Blink—And They're Grown

Parents, Families and Child Care

Parental Limits are the Key to Screen Time

It all started with Angry Birds.

Picture this: You and your little one are waiting at the pediatrician’s office. It has been 20 minutes and you’ve run out of ways to distract your energetic toddler. The baby is crying. The toddler is across the room climbing and jumping off of the waiting room chairs. The baby is crying louder. The toddler is now playing with the trash can. Reluctantly, you hand over your smart phone. The toddler starts flinging birds at pigs and you tend to the baby. You think to yourself, problem solved. What you don’t realize is that a new challenge is just beginning.

As my kids grew so did their desire for more screen time, more games and more screens! Now those Angry Bird-loving toddlers are Minecraft-obsessed school-agers. All three are devoted gamers. Minecraft, Skylanders, Super Mario… you name it, they want it.
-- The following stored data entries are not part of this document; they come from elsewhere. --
Lemma pop_nonempty data :
  data ≠ [] → ∃ top data', MinHeap.pop lt data = (Some top, data').
Proof.
  intros Hne. unfold MinHeap.pop, array_pop.
  destruct data as [|x data _] using rev_ind; [done|].
  rewrite last_snoc. destruct (data ++ [x]) as [|y l] eqn:Hd.
  { by destruct data. }
  simpl. eauto.
Qed.
End HeapFacts.
Section HeapOrder.
Context {P : Type} (ltb : P → P → bool).
Hypothesis ltb_asym : ∀ a b, ltb a b = true → ltb b a = false.
Hypothesis ltb_negtrans :
  ∀ a b c, ltb b a = false → ltb c b = false → ltb c a = false.
Implicit Types (data : list (Entry P)) (i j k : nat).

Lemma le_at_trans data a b c :
  is_Some (data !! b) →
  le_at ltb data a b → le_at ltb data b c → le_at ltb data a c.
Proof using ltb_negtrans.
  intros [y Hy] Hab Hbc x z Hx Hz.
  eapply ltb_negtrans; [by eapply Hab | by eapply Hbc].
Qed.

Lemma lt_at_le_at data a b :
  MinHeap.lt_at ltb data a b = true → le_at ltb data a b.
Proof using ltb_asym.
  intros (x & y & Hx & Hy & Hlt)%lt_at_true x' y' Hx' Hy'.
  simplify_eq. by apply ltb_asym.
Qed.

Lemma le_at_swap data i j a b :
  (i < length data)%nat → (j < length data)%nat →
  le_at ltb data
    (if decide (a = j) then i else if decide (a = i) then j else a)
    (if decide (b = j) then i else if decide (b = i) then j else b) →
  le_at ltb (MinHeap.swap data i j) a b.
Proof.
  intros Hi Hj Hle x y. rewrite !swap_lookup by done. apply Hle.
Qed.

Lemma bubbleUp_ok fuel data i :
  (i ≤ fuel)%nat → (i < length data)%nat →
  almost_up ltb data i →
  heap_ok ltb (MinHeap.bubbleUp_loop ltb fuel data i).
Proof using ltb_asym ltb_negtrans.
  revert data i.
  induction fuel as [|fuel IH]; intros data i Hfuel Hi [Hup Hgp].
  { intros j Hj. apply Hup; lia. }
  rewrite bubbleUp_loop_S.
  destruct (Nat.ltb_spec 0 i) as [H0|H0]; cycle 1.
  { intros j Hj. apply Hup; lia. }
  remember ((i - 1) / 2)%nat as p eqn:Hpdef.
  destruct (MinHeap.lt_at ltb data i p) eqn:Hlt; cycle 1.
  { intros j Hj. destruct (decide (j = i)) as [->|Hji].
    - rewrite <- Hpdef. by apply lt_at_false.
    - by apply Hup. }
  apply lt_at_le_at in Hlt as Hip.
  assert (is_Some (data !! p)) as Hp by (apply lookup_lt_is_Some; lia).
  assert (∀ j q, (0 < j)%nat → j ≠ i → q = ((j - 1) / 2)%nat →
                 le_at ltb data q j) as Hup'.
  { intros j q ? ? ->. by apply Hup. }
  assert (∀ c q, (0 < c)%nat → ((c - 1) / 2)%nat = i → q = p →
                 le_at ltb data q c) as Hgp'.
  { intros c q ? ? ->. by apply Hgp. }
  apply IH; [lia|rewrite length_swap; lia|]. split.
  - intros j Hj Hjp. apply le_at_swap; [lia..|].
    repeat case_decide; try (exfalso; lia);
      solve [ exact Hip | apply Hup'; lia | apply Hgp'; lia
            | eapply le_at_trans; [exact Hp|exact Hip|apply Hup'; lia] ].
  - intros c Hp0 Hc Hcp. apply le_at_swap; [lia..|].
    repeat case_decide; try (exfalso; lia);
      solve [ apply Hup'; lia
            | eapply le_at_trans; [exact Hp|apply Hup'; lia|apply Hup'; lia] ].
Qed.

Lemma ltb_irrefl a : ltb a a = false.
Proof using ltb_asym.
  destruct (ltb a a) eqn:Ha; [|done]. by rewrite (ltb_asym _ _ Ha) in Ha.
Qed.

Lemma le_at_refl data a : le_at ltb data a a.
Proof using ltb_asym. intros x y Hx Hy. simplify_eq. apply ltb_irrefl. Qed.

Lemma le_at_None data a b : data !! b = None → le_at ltb data a b.
Proof. intros Hb x y _ Hy. by rewrite Hb in Hy. Qed.

Lemma sinkDown_ok fuel data i :
  (length data - i ≤ fuel)%nat →
  almost_down ltb data i →
  heap_ok ltb (MinHeap.sinkDown_loop ltb fuel data i).
Proof using ltb_asym ltb_negtrans.
  revert data i.
  induction fuel as [|fuel IH]; intros data i Hfuel [Hdown Hgp].
  { simpl. intros j Hj. destruct (decide (((j - 1) / 2)%nat = i)) as [Hq|Hq].
    - apply le_at_None, lookup_ge_None. lia.
    - by apply Hdown. }
  rewrite sinkDown_loop_S. cbv zeta.
  set (n := length data) in *.
  set (l := (2 * i + 1)%nat). set (r := (2 * i + 2)%nat).
  set (s1 := if (l <? n)%nat && MinHeap.lt_at ltb data l i then l else i).
  set (s2 := if (r <? n)%nat && MinHeap.lt_at ltb data r s1 then r else s1).
  assert ((s1 = l ∧ (l < n)%nat ∧ le_at ltb data l i) ∨
          (s1 = i ∧ le_at ltb data i l)) as Hs1.
  { unfold s1. destruct (Nat.ltb_spec l n) as [Hl|Hl]; simpl.
    - destruct (MinHeap.lt_at ltb data l i) eqn:Hlt.
      + left. split; [done|]. split; [done|]. by apply lt_at_le_at.
      + right. split; [done|]. by apply lt_at_false.
    - right. split; [done|]. apply le_at_None, lookup_ge_None. fold n. lia. }
  assert ((s2 = r ∧ (r < n)%nat ∧ le_at ltb data r s1) ∨
          (s2 = s1 ∧ le_at ltb data s1 r)) as Hs2.
  { unfold s2. destruct (Nat.ltb_spec r n) as [Hr|Hr]; simpl.
    - destruct (MinHeap.lt_at ltb data r s1) eqn:Hlt.
      + left. split; [done|]. split; [done|]. by apply lt_at_le_at.
      + right. split; [done|]. by apply lt_at_false.
    - right. split; [done|]. apply le_at_None, lookup_ge_None. fold n. lia. }
  clearbody s1 s2.
  destruct (Nat.eqb_spec s2 i) as [Heq|Hne].
  { (* no child is below *)
    assert (s1 = i ∧ le_at ltb data i l ∧ le_at ltb data i r)
      as (? & Hil & Hir).
    { destruct Hs1 as [(E1 & ? & ?)|[E1 ?]], Hs2 as [(E2 & ? & ?)|[E2 ?]];
        try (exfalso; unfold l, r in *; lia).
      rewrite E1 in *. done. }
    intros j Hj. destruct (decide (((j - 1) / 2)%nat = i)) as [Hq|Hq].
    - assert (j = l ∨ j = r) as [->| ->] by (unfold l, r; lia);
        by rewrite Hq.
    - by apply Hdown. }
  (* the smaller child moves up *)
  assert ((s2 = l ∨ s2 = r) ∧ (s2 < n)%nat ∧ le_at ltb data s2 i ∧
          le_at ltb data s2 l ∧ le_at ltb data s2 r) as (Hm & Hmn & Hmi & Hml & Hmr).
  { destruct Hs1 as [(E1 & ? & ?)|[E1 ?]], Hs2 as [(E2 & ? & ?)|[E2 ?]];
      try (exfalso; lia); rewrite ?E2, ?E1 in *.
    - (* s1 = l, s2 = r *)
      split; [by right|]. split; [done|]. split; [|split]; try done.
      + eapply le_at_trans; [|done|done]. apply lookup_lt_is_Some. by fold n.
      + apply le_at_refl.
    - (* s1 = l, s2 = l *)
      split; [by left|]. split; [done|]. split; [done|].
      split; [apply le_at_refl|done].
    - (* s1 = i, s2 = r *)
      split; [by right|]. split; [done|]. split; [done|].
      split; [|apply le_at_refl].
      eapply le_at_trans; [|done|done]. apply lookup_lt_is_Some.
      fold n. unfold r in *. lia. }
  assert (i < s2)%nat as His by (unfold l, r in *; lia).
  assert (∀ j q, (0 < j)%nat → ((j - 1) / 2)%nat ≠ i → q = ((j - 1) / 2)%nat →
                 le_at ltb data q j) as Hdown'.
  { intros j q ? ? ->. by apply Hdown. }
  assert (∀ c q, (0 < i)%nat → (0 < c)%nat → ((c - 1) / 2)%nat = i →
                 q = ((i - 1) / 2)%nat → le_at ltb data q c) as Hgp'.
  { intros c q ? ? ? ->. by apply Hgp. }
  assert (∀ c, ((c - 1) / 2)%nat = i → (0 < c)%nat → le_at ltb data s2 c)
    as Hchild.
  { intros c Hc Hc0. assert (c = l ∨ c = r) as [->| ->]
      by (unfold l, r; lia); done. }
  apply IH; [rewrite length_swap; fold n; lia|]. split.
  - intros j Hj Hjm. apply le_at_swap; [fold n; lia..|].
    repeat case_decide; try (exfalso; unfold l, r in *; lia);
      solve [ exact Hmi | apply Hdown'; lia | apply Hgp'; lia
            | apply Hchild; lia ].
  - intros c Hm0 Hc Hcm. apply le_at_swap; [fold n; lia..|].
    repeat case_decide; try (exfalso; unfold l, r in *; lia);
      solve [ apply Hdown'; lia ].
Qed.

(** The root is not above any entry. *)
Lemma heap_root_min data top e :
  heap_ok ltb data → data !! 0%nat = Some top → e ∈ data →
  ltb (priority e) (priority top) = false.
Proof using ltb_asym ltb_negtrans.
  intros Hok Htop [j Hj]%list_elem_of_lookup.
  cut (le_at ltb data 0 j); [intros Hle; by eapply Hle|].
  clear e Hj. induction (lt_wf j) as [j _ IH].
  destruct (decide (j = 0)%nat) as [->|Hj0]; [apply le_at_refl|].
  destruct (data !! j) as [x|] eqn:Hx; [|by apply le_at_None].
  eapply (le_at_trans _ _ ((j - 1) / 2)).
  - apply lookup_lt_is_Some. apply lookup_lt_Some in Hx. lia.
  - apply IH. lia.
  - apply Hok. lia.
Qed.

Lemma heap_ok_nil : heap_ok ltb [].
Proof. intros j _ x y Hx. by rewrite lookup_nil in Hx. Qed.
It’s very frustrating as a parent to listen to the constant requests for screen time and new games. My husband and I have learned that gaming rules must be set. Our kids are allowed to play two days a week, and they have to give us their iPods on their days off so they don’t sneak and play and break the rules. We’ve also set up parental restrictions on their devices so that they are unable to purchase anything without our approval.

Our kids are growing up in a technology-driven world and monitoring our children’s screen time is just one of the many challenges that parents face. I don’t think it’s a bad thing to have a little screen time so parents can get things done, but just like everything else, we need to be in charge. If our kids were allowed to make all the decisions they would eat cookies for every meal, never bathe, and stay up until midnight. Sure, we have treats on occasion, we might skip a bath and stay up late for a treat, but all of these things are in moderation. The same goes for screens. As parents we need to set rules and be consistent. Easier said than done, I know.

So, is your child hooked on screens, too? How do you set limits?